Assignment.
Every record that follows must be set down word for word.

Data extracts.
(** The same writer when the chain allows the body ([text/plain]) and the
    underlying writer accepts one byte and then fails: the underlying
    writer reports 1 byte and its error, [cachedWriter.Write] reports 0
    bytes and the error. *)
Lemma cachedWriter_Write_count_on_error :
  let rq := {| URL_Path := "/"; Header := ∅ |} in
  let rw := {| rw_header := {[ "Content-Type" := ["text/plain"] ]};
               rw_codes := [];
               rw_sink := {| sk_out := []; sk_room := Some 1;
                             sk_err := ErrOther "broken pipe" |} |} in
  let h : gmap loc ResponseWriter := {[ 0 := rw ]} in
  let cw := cachedWriter_Reset (newCachedWriter None 10) (Some 0) (Some rq)
              [FilterResponseBodyByContentType DefaultDumpedContentTypes] in
  let data := list_byte_of_string "abc" in
  (Sink_Write (rw_sink rw) data).1 = (1, Some (ErrOther "broken pipe")) ∧
  ((λ x, (x.1.1.1.1, x.1.1.1.2)) <$> cachedWriter_Write cw data h)
  = Some (0, Some (ErrOther "broken pipe")).
Proof. cbv zeta. split; vm_compute; reflexivity. Qed.

(** C7 (amended).  For a [cachedWriter] bound to the response writer at
    [w]: a write through its [PrefixWriter] copies exactly
    [min room (len data)] bytes, the first ones of [data], into the capture
    buffer, hands the whole of [data] to the underlying writer and returns
    that writer's count and error.  [cachedWriter.Write] also hands the
    whole of [data] to the underlying writer and returns its error; it
    copies into the capture buffer, the same bytes, only when the response
    chain allowed the body, and nothing otherwise; the count it returns is
    the underlying writer's when that writer reported no error or the body
    is not captured. *)
Theorem C7_write_forwards_and_captures cw data h w r o :
  cw_w cw = Some w → pw_w (cw_PrefixWriter cw) = Some w →
  cw_request cw = Some r →
  pw_cached (cw_PrefixWriter cw) ≤ length (pw_cache (cw_PrefixWriter cw)) →
  h !! w = Some o →
  let pw := cw_PrefixWriter cw in
  let room := length (pw_cache pw) - pw_cached pw in
  let res := Sink_Write (rw_sink o) data in
  (∃ pw',
     Write rw_sink rw_setSink pw data h
     = Some (res.1.1, res.1.2, pw', <[w := rw_setSink o res.2]> h) ∧
     pw_cached pw' = pw_cached pw + room `min` length data ∧
     PrefixW pw' = PrefixW pw ++ take room data)
  ∧
  (∃ cw1 evs n cw',
     EnsureFilterPassed cw h = Some (cw1, evs) ∧
     cachedWriter_Write cw data h
     = Some (n, res.1.2, cw', <[w := rw_setSink o res.2]> h, evs) ∧
     (res.1.2 = None ∨ cw_dumpBody cw1 = false → n = res.1.1) ∧
     PrefixW (cw_PrefixWriter cw')
     = PrefixW pw ++ (if cw_dumpBody cw1 then take room data else [])).
Proof.
  intros Hw Hpw Hr Hcached Hl pw room res. split.
  - destruct (PrefixWriter_Write_spec rw_sink rw_setSink pw data h w o Hpw Hl Hcached)
      as (pw' & Heq & _ & _ & Hc & Hpre).
    eauto.
  - destruct (cachedWriter_Write_spec cw data h w r o Hw Hpw Hr Hcached Hl)
      as (cw1 & evs & n & cw' & Hens & Heq & Hn & _ & _ & _ & _ & Hpre).
    eauto 10.
Qed.

Lemma C7_write_forwards_and_captures_witness :
  let rq := {| URL_Path := "/"; Header := ∅ |} in
  let rw := {| rw_header := {[ "Content-Type" := ["text/plain"] ]};
               rw_codes := [];
               rw_sink := {| sk_out := []; sk_room := None; sk_err := ErrShortWrite |} |} in
  let h : gmap loc ResponseWriter := {[ 0 := rw ]} in
  let cw := cachedWriter_Reset (newCachedWriter None 2) (Some 0) (Some rq)
              [FilterResponseBodyByContentType DefaultDumpedContentTypes] in
  let data := list_byte_of_string "abc" in
  ∃ cw1 evs n cw',
     EnsureFilterPassed cw h = Some (cw1, evs) ∧
     cachedWriter_Write cw data h
     = Some (n, (Sink_Write (rw_sink rw) data).1.2, cw',
             <[0 := rw_setSink rw (Sink_Write (rw_sink rw) data).2]> h, evs) ∧
     ((Sink_Write (rw_sink rw) data).1.2 = None ∨ cw_dumpBody cw1 = false
      → n = (Sink_Write (rw_sink rw) data).1.1) ∧
     PrefixW (cw_PrefixWriter cw')
     = PrefixW (cw_PrefixWriter cw)
       ++ (if cw_dumpBody cw1
           then take (length (pw_cache (cw_PrefixWriter cw))
                      - pw_cached (cw_PrefixWriter cw)) data
           else []).
Proof.
  cbv zeta.
  refine (proj2 (C7_write_forwards_and_captures _ _ _ 0
                   {| URL_Path := "/"; Header := ∅ |} _ _ _ _ _ _)).
  - reflexivity.
  - reflexivity.
  - reflexivity.
  - vm_compute. lia.
  - vm_compute. reflexivity.
Defined.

Reply to the task.
(** The same writer when the chain allows the body ([text/plain]) and the
    underlying writer accepts one byte and then fails: the underlying
    writer reports 1 byte and its error, [cachedWriter.Write] reports 0
    bytes and the error. *)
Lemma cachedWriter_Write_count_on_error :
  let rq := {| URL_Path := "/"; Header := ∅ |} in
  let rw := {| rw_header := {[ "Content-Type" := ["text/plain"] ]};
               rw_codes := [];
               rw_sink := {| sk_out := []; sk_room := Some 1;
                             sk_err := ErrOther "broken pipe" |} |} in
  let h : gmap loc ResponseWriter := {[ 0 := rw ]} in
  let cw := cachedWriter_Reset (newCachedWriter None 10) (Some 0) (Some rq)
              [FilterResponseBodyByContentType DefaultDumpedContentTypes] in
  let data := list_byte_of_string "abc" in
  (Sink_Write (rw_sink rw) data).1 = (1, Some (ErrOther "broken pipe")) ∧
  ((λ x, (x.1.1.1.1, x.1.1.1.2)) <$> cachedWriter_Write cw data h)
  = Some (0, Some (ErrOther "broken pipe")).
Proof. cbv zeta. split; vm_compute; reflexivity. Qed.

(** C7 (amended).  For a [cachedWriter] bound to the response writer at
    [w]: a write through its [PrefixWriter] copies exactly
    [min room (len data)] bytes, the first ones of [data], into the capture
    buffer, hands the whole of [data] to the underlying writer and returns
    that writer's count and error.  [cachedWriter.Write] also hands the
    whole of [data] to the underlying writer and returns its error; it
    copies into the capture buffer, the same bytes, only when the response
    chain allowed the body, and nothing otherwise; the count it returns is
    the underlying writer's when that writer reported no error or the body
    is not captured. *)
Theorem C7_write_forwards_and_captures cw data h w r o :
  cw_w cw = Some w → pw_w (cw_PrefixWriter cw) = Some w →
  cw_request cw = Some r →
  pw_cached (cw_PrefixWriter cw) ≤ length (pw_cache (cw_PrefixWriter cw)) →
  h !! w = Some o →
  let pw := cw_PrefixWriter cw in
  let room := length (pw_cache pw) - pw_cached pw in
  let res := Sink_Write (rw_sink o) data in
  (∃ pw',
     Write rw_sink rw_setSink pw data h
     = Some (res.1.1, res.1.2, pw', <[w := rw_setSink o res.2]> h) ∧
     pw_cached pw' = pw_cached pw + room `min` length data ∧
     PrefixW pw' = PrefixW pw ++ take room data)
  ∧
  (∃ cw1 evs n cw',
     EnsureFilterPassed cw h = Some (cw1, evs) ∧
     cachedWriter_Write cw data h
     = Some (n, res.1.2, cw', <[w := rw_setSink o res.2]> h, evs) ∧
     (res.1.2 = None ∨ cw_dumpBody cw1 = false → n = res.1.1) ∧
     PrefixW (cw_PrefixWriter cw')
     = PrefixW pw ++ (if cw_dumpBody cw1 then take room data else [])).
Proof.
  intros Hw Hpw Hr Hcached Hl pw room res. split.
  - destruct (PrefixWriter_Write_spec rw_sink rw_setSink pw data h w o Hpw Hl Hcached)
      as (pw' & Heq & _ & _ & Hc & Hpre).
    eauto.
  - destruct (cachedWriter_Write_spec cw data h w r o Hw Hpw Hr Hcached Hl)
      as (cw1 & evs & n & cw' & Hens & Heq & Hn & _ & _ & _ & _ & Hpre).
    eauto 10.
Qed.

Lemma C7_write_forwards_and_captures_witness :
  let rq := {| URL_Path := "/"; Header := ∅ |} in
  let rw := {| rw_header := {[ "Content-Type" := ["text/plain"] ]};
               rw_codes := [];
               rw_sink := {| sk_out := []; sk_room := None; sk_err := ErrShortWrite |} |} in
  let h : gmap loc ResponseWriter := {[ 0 := rw ]} in
  let cw := cachedWriter_Reset (newCachedWriter None 2) (Some 0) (Some rq)
              [FilterResponseBodyByContentType DefaultDumpedContentTypes] in
  let data := list_byte_of_string "abc" in
  ∃ cw1 evs n cw',
     EnsureFilterPassed cw h = Some (cw1, evs) ∧
     cachedWriter_Write cw data h
     = Some (n, (Sink_Write (rw_sink rw) data).1.2, cw',
             <[0 := rw_setSink rw (Sink_Write (rw_sink rw) data).2]> h, evs) ∧
     ((Sink_Write (rw_sink rw) data).1.2 = None ∨ cw_dumpBody cw1 = false
      → n = (Sink_Write (rw_sink rw) data).1.1) ∧
     PrefixW (cw_PrefixWriter cw')
     = PrefixW (cw_PrefixWriter cw)
       ++ (if cw_dumpBody cw1
           then take (length (pw_cache (cw_PrefixWriter cw))
                      - pw_cached (cw_PrefixWriter cw)) data
           else []).
Proof.
  cbv zeta.
  refine (proj2 (C7_write_forwards_and_captures _ _ _ 0
                   {| URL_Path := "/"; Header := ∅ |} _ _ _ _ _ _)).
  - reflexivity.
  - reflexivity.
  - reflexivity.
  - vm_compute. lia.
  - vm_compute. reflexivity.
Defined.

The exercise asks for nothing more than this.